Surviving small and medium-sized businesses could fuel the recovery
Small and medium-sized businesses (SMB) have suffered the brunt of the economic costs from the pandemic. In November, for example, SMB domestic sales in retail and food services fell by double digits year-on-year across regions. Despite the losses, SMBs could again be the engines of the recovery, with new champions emerging from those that survived. When including only merchants that were open in both Nov-2020 and Nov-2019, same-store sales figures were much better across the board. The strong performance of stores that remained open suggests the survivors may be entering the new year with more resilience than generally believed.
Additionally, the disease’s resurgence over the last few months in regions such as North America and Europe has led to renewed SMB closures, either through new public health mandates or continued social distancing. Concerns that these restrictions will sink firms that survived the spring, however, appear misplaced. The severity of the restrictions on commerce has not been as extreme as it was in the spring, as shown by the number of firms that have remained open during the last months of the year. This gives hope that while significant pressures remain, businesses that have survived might continue to do so until widespread vaccinations provide the necessary protection for their customers and employees, and finally put an end to the crisis.
Return to large cities could provide additional support
The pandemic and widespread teleworking precipitated an unprecedented exodus from large cities, raising fears that the population losses could accelerate a decline of large cities. These fears may be overblown given the small share of households that have left; moreover, those who left could help to speed the recovery if they return. From Rome to Toronto, around 2 percent of the consumers in central cities on average have migrated out in 2020, according to a comparison of anonymized active Visa cardholders in 30 countries. People who relocated have favored less densely populated suburbs like Chiba over Tokyo in Japan or coastal areas like Marseille over Lyon (inland) in France.
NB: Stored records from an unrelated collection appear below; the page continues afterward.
Lemma run_keys_set (data : KeyData) (tables : Tables) :
  run_writes fresh (keys_set jsonEncode instanceId data) tables =
  (Ok tt,
   {| wa_auth_creds := wa_auth_creds tables;
      wa_auth_keys :=
        fold_left (fun keys '(category, key) => delete (instanceId, category, key) keys)
          (deletes_of (entries data))
          (fold_left upsert_key (upserts_of jsonEncode instanceId (entries data))
             (wa_auth_keys tables)) |}).
Proof.
  rewrite keys_set_plan.
  destruct (upserts_of jsonEncode instanceId (entries data)) as [|row rows'].
  - cbn [bind]. rewrite run_delete_each. reflexivity.
  - cbn [bind call Prog.call run_writes write]. cbn [succeeded Bridge.error bind].
    rewrite run_delete_each. reflexivity.
Qed.

Lemma fold_upsert_other (rows : list KeyRow) (keys : gmap (string * string * string) JS.value)
    (k : string * string * string) :
  (forall r, In r rows -> (instance_id r, type r, id r) <> k) ->
  fold_left upsert_key rows keys !! k = keys !! k.
Proof.
  revert keys. induction rows as [|r rows IH]; intros keys Hother; [reflexivity|].
  cbn [fold_left]. rewrite IH by (intros r' Hr'; apply Hother; right; exact Hr').
  unfold upsert_key. apply lookup_insert_ne. apply Hother. left. reflexivity.
Qed.

Lemma fold_upsert_same (rows : list KeyRow) (keys : gmap (string * string * string) JS.value)
    (k : string * string * string) (d : JS.value) :
  (forall r, In r rows -> (instance_id r, type r, id r) = k -> data r = d) ->
  (exists r, In r rows /\ (instance_id r, type r, id r) = k) \/ keys !! k = Some d ->
  fold_left upsert_key rows keys !! k = Some d.
Proof.
  revert keys. induction rows as [|r rows IH]; intros keys Hsame Hsome.
  - destruct Hsome as [(r & [] & _)|Hk]. exact Hk.
  - cbn [fold_left]. apply IH; [intros r' Hr'; apply Hsame; right; exact Hr'|].
    unfold upsert_key.
    destruct (decide ((instance_id r, type r, id r) = k)) as [Hk|Hk].
    + right. rewrite Hk, lookup_insert_eq. f_equal. apply Hsame; [left; reflexivity|exact Hk].
    + rewrite lookup_insert_ne by exact Hk.
      destruct Hsome as [(r' & [<-|Hr'] & Hk')|Hkeys]; [contradiction| |right; exact Hkeys].
      left. exists r'. split; assumption.
Qed.

Lemma fold_delete_other (deletes : list (string * string))
    (keys : gmap (string * string * string) JS.value) (k : string * string * string) :
  (forall category key, In (category, key) deletes -> (instanceId, category, key) <> k) ->
  fold_left (fun keys '(category, key) => delete (instanceId, category, key) keys)
    deletes keys !! k = keys !! k.
Proof.
  revert keys. induction deletes as [|[category key] deletes IH]; intros keys Hother;
    [reflexivity|].
  cbn [fold_left]. rewrite IH by (intros c i Hin; apply Hother; right; exact Hin).
  apply lookup_delete_ne. apply Hother. left. reflexivity.
Qed.

Lemma fold_delete_in (deletes : list (string * string))
    (keys : gmap (string * string * string) JS.value) (category key : string) :
  In (category, key) deletes \/ keys !! (instanceId, category, key) = None ->
  fold_left (fun keys '(category, key) => delete (instanceId, category, key) keys)
    deletes keys !! (instanceId, category, key) = None.
Proof.
  revert keys. induction deletes as [|[c i] deletes IH]; intros keys Hin.
  - destruct Hin as [[]|Hk]. exact Hk.
  - cbn [fold_left]. apply IH.
    destruct (decide ((instanceId, c, i) = (instanceId, category, key))) as [Hk|Hk].
    + right. rewrite Hk. apply lookup_delete_eq.
    + rewrite lookup_delete_ne by exact Hk.
      destruct Hin as [[Heq|Hin]|Hkeys]; [|left; exact Hin|right; exact Hkeys].
      injection Heq as -> ->. contradiction.
Qed.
Cities harder hit by the pandemic (Milan, Melbourne) have also seen the greatest out-migration.
As the recovery proceeds, those that left could help fuel a stronger recovery than the aggregate trends would suggest. One reason for the weak recovery in spending so far is that cardholders who moved had lower average spend relative to those who remained, most likely due to the lower cost of living in those outer areas. Those returning would reverse these trends, allowing spending to accelerate. Thus, over the medium term, an increase in growth in large cities—typically more productive, centers of innovation—could provide a bigger boost to the national economy than elsewhere.
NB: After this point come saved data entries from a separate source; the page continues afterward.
(** X2. [draw] only ever adds to the surface: what was painted before is
    still there, in order, followed by nothing when the session is idle
    or the event carries no point, and by exactly the round segment from
    the anchor to the resolved position, in the colour and width of the
    state, when anchor and position are finite and the width is a positive
    finite number. *)
Theorem X2_draw_appends (s : State) (e : Event) (h : Heap) (c : Canvas.t) (k : Context2D) :
  canvasRef h = Some c -> Canvas.context2d c = Some k ->
  exists ops,
    option_map bitmap (contextOf (heapOf (draw s e h))) = Some (bitmap k ++ ops)
    /\ (isDrawing s = false \/ clientPoint e = None -> ops = [])
    /\ (forall cx cy,
          isDrawing s = true -> clientPoint e = Some (cx, cy) ->
          finitePosition (lastPos s) = true ->
          finitePosition (toSurface c cx cy) = true ->
          isFinite (brushSize s) && (0 <? brushSize s) = true ->
          ops = [segment (lastPos s) (toSurface c cx cy) (currentColor s) (brushSize s)]).
Proof.
  intros Hc Hk.
  assert (Hctx : contextOf h = Some k) by (unfold contextOf; rewrite Hc; exact Hk).
  destruct (isDrawing s) eqn:Hs.
  - destruct (clientPoint e) as [[cx cy]|] eqn:He.
    + rewrite (draw_active s e h c k cx cy Hs Hc Hk He).
      exists [Stroked {| stroke_path :=
                           path (lineTo (x (toSurface c cx cy)) (y (toSurface c cx cy))
                                   (moveTo (x (lastPos s)) (y (lastPos s)) (beginPath k)));
                         stroke_style := currentColor s;
                         stroke_width :=
                           lineWidth (set_lineWidth (brushSize s)
                                        (set_strokeStyle (currentColor s)
                                           (lineTo (x (toSurface c cx cy))
                                              (y (toSurface c cx cy))
                                              (moveTo (x (lastPos s)) (y (lastPos s))
                                                 (beginPath k)))));
                         stroke_cap := round; stroke_join := join_round |}].
      split; [|split].
      * destruct c as [cw ch cr ck]. cbn in Hk. subst ck.
        cbn [heapOf contextOf enqueue set_canvasRef canvasRef set_context
               Canvas.context2d option_map].
        unfold strokeTo, stroke, moveTo, lineTo, set_lineWidth.
        destruct (isFinite (x (lastPos s)) && isFinite (y (lastPos s)));
          destruct (isFinite (x (toSurface _ cx cy)) && isFinite (y (toSurface _ cx cy)));
          destruct (isFinite (brushSize s) && (0 <? brushSize s)); reflexivity.
      * intros [H|H]; discriminate H.
      * intros cx' cy' _ [= <- <-] Ha Hp Hb.
        unfold finitePosition in Ha, Hp. unfold moveTo, lineTo, set_lineWidth.
        cbn [beginPath path]. rewrite Ha, Hp.
        cbn [set_path set_strokeStyle strokeStyle lineWidth lineCap lineJoin path
               bitmap app extendLast].
        rewrite Hb. reflexivity.
    + exists []. rewrite (draw_malformed s e h c k Hs Hc Hk He).
      cbn [heapOf]. unfold contextOf in *. cbn [canvasRef set_defaultPrevented].
      rewrite Hctx, app_nil_r. split; [reflexivity|]. split; [reflexivity|].
      intros cx cy _ H. discriminate H.
  - exists []. rewrite (draw_idle s e h Hs). cbn [heapOf].
    rewrite Hctx, app_nil_r. split; [reflexivity|]. split; [reflexivity|].
    intros cx cy H. discriminate H.
Qed.

Lemma X2_draw_appends_witness :
  exists ops,
    option_map bitmap
      (contextOf (heapOf (draw (reducer initialState (setIsDrawing true))
                            (MouseEvent 40 30) (enter inked))))
    = Some ([redStroke] ++ ops)
    /\ ops = [segment {| x := 0; y := 0 |} {| x := 40; y := 30 |} "#000000" 3].
Proof.
  destruct (X2_draw_appends (reducer initialState (setIsDrawing true))
              (MouseEvent 40 30) (enter inked)
              {| Canvas.width := 800; Canvas.height := 600;
                 Canvas.boundingClientRect := fullSize;
                 Canvas.context2d := Some (set_bitmap [redStroke] readyContext) |}
              (set_bitmap [redStroke] readyContext))
    as (ops & Hb & _ & Hseg); [vm_compute; reflexivity|reflexivity|].
  exists ops. split; [exact Hb|].
  rewrite (Hseg 40 30); [vm_compute; reflexivity|reflexivity|reflexivity| | |];
    vm_compute; reflexivity.
Defined.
The economic cost and hope for a better year ahead
Covering the pandemic and its economic impact has been a humbling experience this year. Assumptions often became obsolete as parameters shifted. Expectations of how the disease might progress were often confounded, as areas that were successful in the spring became overwhelmed in the fall. Looking back on the year, the damage from the pandemic is all too clear. With at least 1.8 million lives lost in one year, COVID-19 is on track to rank within the top 10 most deadly diseases over the last two millennia of human history in absolute terms. Even relative to population, it ranks within the top 30.2 While it will be some time before the full economic cost of the pandemic is known, prior pandemics suggest global incomes have fallen an estimated 1 percent based on the loss of life alone, while total costs due to pandemic-related disruptions could be as high as 3 percent of total global output.3,4 Beyond the figures, there are the families and communities disrupted, and the widening gap in opportunities. Nevertheless, as the new year gets underway, effective vaccines bring hope for a better year ahead.